__Task goal__. Look below for the line that contains "(** * Monitored", then copy it and each following line exactly, through and including the line that contains "properties of its".

(Stored items from a collection)

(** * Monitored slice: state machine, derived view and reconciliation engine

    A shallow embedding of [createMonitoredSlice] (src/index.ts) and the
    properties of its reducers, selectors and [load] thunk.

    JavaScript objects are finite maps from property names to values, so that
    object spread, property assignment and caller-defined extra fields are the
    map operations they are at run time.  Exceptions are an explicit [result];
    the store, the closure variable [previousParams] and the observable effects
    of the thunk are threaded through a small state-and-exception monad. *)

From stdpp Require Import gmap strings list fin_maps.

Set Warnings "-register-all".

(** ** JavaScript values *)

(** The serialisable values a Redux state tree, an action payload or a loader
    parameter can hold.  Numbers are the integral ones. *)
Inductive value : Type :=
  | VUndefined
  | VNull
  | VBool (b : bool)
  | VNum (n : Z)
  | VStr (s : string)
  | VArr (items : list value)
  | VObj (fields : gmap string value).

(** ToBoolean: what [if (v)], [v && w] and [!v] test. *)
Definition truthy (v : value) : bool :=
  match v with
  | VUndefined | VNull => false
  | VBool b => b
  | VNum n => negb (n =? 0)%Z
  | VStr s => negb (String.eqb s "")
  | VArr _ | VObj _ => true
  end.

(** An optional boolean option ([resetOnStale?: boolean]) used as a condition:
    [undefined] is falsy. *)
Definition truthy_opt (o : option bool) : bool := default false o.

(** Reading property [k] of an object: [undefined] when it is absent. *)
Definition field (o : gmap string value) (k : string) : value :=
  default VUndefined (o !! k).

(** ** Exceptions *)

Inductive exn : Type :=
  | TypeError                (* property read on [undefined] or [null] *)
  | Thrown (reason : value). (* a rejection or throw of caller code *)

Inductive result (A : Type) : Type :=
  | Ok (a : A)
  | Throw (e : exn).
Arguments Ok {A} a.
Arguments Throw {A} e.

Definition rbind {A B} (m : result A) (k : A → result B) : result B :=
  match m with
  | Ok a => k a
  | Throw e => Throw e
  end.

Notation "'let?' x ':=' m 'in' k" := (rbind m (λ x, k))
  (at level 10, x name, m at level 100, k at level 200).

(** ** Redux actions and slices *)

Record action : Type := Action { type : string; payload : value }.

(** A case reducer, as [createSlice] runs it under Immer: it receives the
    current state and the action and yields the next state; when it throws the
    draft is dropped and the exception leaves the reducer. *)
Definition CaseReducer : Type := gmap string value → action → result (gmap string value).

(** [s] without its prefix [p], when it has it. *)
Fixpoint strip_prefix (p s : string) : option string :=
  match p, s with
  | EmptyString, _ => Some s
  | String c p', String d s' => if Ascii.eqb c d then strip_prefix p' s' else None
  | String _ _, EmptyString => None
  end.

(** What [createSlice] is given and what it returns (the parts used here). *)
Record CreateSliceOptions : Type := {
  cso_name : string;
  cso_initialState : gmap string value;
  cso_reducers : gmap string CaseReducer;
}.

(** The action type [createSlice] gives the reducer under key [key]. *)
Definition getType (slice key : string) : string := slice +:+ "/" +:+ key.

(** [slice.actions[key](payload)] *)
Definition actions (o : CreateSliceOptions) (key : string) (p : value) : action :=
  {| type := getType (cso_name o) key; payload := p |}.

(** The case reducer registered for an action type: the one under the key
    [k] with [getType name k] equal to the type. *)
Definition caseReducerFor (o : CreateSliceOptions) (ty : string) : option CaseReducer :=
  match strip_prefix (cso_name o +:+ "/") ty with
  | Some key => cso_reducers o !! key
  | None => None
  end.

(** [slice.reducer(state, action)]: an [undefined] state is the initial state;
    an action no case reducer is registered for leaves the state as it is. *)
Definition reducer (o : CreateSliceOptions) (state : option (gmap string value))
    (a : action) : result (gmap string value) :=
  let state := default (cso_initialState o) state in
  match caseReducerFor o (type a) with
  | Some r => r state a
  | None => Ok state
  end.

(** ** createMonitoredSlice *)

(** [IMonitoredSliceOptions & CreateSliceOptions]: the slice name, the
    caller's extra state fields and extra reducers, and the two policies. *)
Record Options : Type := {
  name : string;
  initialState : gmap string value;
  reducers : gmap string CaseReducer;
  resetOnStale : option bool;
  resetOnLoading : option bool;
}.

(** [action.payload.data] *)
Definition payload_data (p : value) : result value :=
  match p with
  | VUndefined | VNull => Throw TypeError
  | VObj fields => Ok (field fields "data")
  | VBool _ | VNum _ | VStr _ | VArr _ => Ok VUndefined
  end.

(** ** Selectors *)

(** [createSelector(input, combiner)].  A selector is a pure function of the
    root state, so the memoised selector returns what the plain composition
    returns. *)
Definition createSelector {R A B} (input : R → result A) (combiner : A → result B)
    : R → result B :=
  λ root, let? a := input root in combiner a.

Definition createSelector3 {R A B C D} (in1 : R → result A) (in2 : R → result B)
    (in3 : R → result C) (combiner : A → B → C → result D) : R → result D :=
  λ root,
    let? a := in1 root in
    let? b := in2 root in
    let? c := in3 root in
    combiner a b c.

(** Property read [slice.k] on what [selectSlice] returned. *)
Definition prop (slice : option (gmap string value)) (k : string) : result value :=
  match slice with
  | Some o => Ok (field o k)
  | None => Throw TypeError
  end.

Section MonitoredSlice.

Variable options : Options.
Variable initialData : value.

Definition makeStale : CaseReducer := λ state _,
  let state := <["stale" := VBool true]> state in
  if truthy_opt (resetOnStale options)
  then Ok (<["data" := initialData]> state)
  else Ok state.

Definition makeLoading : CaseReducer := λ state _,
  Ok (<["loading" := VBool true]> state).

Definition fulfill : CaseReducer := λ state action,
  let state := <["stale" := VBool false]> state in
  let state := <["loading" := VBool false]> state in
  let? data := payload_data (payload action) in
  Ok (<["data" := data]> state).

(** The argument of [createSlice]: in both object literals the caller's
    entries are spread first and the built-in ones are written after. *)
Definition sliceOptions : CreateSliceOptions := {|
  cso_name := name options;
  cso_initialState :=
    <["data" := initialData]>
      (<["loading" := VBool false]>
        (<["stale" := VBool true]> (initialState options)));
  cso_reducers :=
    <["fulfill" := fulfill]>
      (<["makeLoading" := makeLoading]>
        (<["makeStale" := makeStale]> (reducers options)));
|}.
---
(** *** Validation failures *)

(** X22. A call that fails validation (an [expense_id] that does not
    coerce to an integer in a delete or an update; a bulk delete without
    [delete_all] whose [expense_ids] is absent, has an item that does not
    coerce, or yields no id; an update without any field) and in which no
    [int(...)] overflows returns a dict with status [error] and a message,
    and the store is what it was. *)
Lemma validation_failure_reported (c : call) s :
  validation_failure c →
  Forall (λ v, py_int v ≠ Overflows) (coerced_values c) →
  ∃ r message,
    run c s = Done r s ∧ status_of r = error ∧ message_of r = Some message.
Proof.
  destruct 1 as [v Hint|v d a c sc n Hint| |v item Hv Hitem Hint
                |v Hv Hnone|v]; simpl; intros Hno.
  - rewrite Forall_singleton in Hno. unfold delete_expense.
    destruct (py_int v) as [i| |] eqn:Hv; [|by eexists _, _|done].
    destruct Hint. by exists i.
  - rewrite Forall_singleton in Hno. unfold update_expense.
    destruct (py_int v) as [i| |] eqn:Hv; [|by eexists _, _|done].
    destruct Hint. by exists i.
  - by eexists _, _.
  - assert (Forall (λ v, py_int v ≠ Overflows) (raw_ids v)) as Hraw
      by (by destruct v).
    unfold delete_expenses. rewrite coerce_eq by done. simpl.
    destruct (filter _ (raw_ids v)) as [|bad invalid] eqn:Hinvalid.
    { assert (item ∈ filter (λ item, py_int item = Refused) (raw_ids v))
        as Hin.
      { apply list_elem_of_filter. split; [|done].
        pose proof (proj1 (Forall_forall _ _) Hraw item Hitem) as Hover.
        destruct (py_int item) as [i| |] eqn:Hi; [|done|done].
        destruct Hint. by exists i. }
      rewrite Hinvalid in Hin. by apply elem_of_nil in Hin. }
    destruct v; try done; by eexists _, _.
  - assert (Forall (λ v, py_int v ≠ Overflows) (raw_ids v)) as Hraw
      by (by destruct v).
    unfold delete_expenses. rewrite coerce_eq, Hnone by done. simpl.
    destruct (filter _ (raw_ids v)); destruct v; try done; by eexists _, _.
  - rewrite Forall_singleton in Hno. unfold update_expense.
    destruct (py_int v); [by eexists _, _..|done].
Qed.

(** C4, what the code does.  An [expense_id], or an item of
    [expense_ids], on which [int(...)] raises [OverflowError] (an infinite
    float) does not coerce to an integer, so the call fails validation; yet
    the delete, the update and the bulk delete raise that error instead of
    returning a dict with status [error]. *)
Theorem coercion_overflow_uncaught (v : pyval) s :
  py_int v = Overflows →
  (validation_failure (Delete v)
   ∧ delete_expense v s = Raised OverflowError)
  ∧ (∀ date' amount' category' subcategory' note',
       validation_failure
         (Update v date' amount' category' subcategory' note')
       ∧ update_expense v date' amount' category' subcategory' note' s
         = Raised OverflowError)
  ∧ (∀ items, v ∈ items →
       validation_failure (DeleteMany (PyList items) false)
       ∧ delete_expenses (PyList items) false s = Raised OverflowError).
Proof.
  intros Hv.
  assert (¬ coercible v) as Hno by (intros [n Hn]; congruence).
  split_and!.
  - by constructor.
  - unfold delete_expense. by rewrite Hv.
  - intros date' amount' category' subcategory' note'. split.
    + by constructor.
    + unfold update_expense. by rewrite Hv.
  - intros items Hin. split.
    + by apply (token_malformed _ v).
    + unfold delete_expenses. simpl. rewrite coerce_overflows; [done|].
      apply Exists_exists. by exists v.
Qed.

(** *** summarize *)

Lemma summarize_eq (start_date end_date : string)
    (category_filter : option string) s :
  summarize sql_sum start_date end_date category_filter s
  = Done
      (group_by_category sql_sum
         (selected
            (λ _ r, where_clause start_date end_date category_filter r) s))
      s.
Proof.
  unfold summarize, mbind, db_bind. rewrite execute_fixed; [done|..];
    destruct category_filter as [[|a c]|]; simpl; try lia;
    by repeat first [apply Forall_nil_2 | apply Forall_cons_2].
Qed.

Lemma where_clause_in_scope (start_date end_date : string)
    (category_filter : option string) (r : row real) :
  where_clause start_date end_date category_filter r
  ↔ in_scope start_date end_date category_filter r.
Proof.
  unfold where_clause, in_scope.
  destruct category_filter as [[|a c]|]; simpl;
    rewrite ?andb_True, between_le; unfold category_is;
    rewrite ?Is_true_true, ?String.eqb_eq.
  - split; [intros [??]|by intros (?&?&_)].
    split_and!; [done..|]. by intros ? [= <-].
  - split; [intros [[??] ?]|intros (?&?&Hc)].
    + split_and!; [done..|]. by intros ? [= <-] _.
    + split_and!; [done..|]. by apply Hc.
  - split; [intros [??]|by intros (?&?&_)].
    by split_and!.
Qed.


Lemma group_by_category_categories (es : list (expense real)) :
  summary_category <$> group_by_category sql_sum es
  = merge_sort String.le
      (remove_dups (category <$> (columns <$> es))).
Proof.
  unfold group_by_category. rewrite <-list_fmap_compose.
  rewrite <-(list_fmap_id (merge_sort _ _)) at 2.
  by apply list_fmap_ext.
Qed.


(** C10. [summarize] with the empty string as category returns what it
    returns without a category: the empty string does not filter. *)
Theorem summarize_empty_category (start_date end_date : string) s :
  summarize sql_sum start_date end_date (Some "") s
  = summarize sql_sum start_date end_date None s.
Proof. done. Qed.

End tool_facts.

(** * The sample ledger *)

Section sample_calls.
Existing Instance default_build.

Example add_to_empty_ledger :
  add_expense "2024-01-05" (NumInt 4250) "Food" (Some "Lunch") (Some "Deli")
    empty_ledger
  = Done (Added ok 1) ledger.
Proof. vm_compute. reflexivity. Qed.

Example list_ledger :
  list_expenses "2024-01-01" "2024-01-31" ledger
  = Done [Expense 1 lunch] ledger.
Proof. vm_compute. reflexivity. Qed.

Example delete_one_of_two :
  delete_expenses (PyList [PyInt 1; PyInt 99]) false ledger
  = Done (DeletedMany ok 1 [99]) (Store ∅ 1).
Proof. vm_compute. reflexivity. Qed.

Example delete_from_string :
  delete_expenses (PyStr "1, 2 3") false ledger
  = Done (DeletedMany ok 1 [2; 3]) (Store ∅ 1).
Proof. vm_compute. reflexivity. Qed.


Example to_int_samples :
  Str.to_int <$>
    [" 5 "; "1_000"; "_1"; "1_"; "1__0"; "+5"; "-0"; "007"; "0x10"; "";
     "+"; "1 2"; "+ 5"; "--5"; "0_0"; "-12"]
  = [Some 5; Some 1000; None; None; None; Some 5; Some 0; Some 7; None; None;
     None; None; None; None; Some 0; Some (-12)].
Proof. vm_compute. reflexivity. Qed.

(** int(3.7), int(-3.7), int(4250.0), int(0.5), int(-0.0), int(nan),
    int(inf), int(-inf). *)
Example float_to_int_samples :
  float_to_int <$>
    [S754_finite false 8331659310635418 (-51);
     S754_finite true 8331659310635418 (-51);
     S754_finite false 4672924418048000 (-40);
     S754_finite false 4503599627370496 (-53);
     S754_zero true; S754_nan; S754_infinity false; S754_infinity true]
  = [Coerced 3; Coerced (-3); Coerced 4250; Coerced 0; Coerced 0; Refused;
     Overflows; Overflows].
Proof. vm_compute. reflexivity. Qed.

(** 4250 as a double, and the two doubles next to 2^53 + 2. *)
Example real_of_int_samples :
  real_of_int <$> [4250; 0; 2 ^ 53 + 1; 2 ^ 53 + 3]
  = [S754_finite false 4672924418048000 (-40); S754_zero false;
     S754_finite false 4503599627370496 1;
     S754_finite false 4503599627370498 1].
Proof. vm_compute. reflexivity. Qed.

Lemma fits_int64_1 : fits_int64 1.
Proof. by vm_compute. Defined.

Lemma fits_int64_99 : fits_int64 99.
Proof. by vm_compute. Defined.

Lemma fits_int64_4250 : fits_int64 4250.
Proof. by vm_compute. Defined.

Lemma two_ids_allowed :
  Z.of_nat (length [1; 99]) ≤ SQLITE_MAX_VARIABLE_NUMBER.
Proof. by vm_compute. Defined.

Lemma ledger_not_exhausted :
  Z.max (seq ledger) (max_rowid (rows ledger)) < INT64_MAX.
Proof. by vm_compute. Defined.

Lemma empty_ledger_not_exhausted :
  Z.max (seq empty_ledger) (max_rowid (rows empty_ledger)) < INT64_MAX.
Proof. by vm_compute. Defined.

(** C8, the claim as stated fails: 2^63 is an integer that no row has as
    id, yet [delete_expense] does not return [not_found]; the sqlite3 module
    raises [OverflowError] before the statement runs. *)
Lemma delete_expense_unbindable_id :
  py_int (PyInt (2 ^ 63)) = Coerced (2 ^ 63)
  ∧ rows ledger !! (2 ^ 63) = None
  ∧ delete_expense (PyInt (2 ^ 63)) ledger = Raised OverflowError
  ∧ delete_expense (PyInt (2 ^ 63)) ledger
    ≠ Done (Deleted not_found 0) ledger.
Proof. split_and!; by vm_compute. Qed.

__Exercise output__.
(** * Monitored slice: state machine, derived view and reconciliation engine

    A shallow embedding of [createMonitoredSlice] (src/index.ts) and the
    properties of its reducers, selectors and [load] thunk.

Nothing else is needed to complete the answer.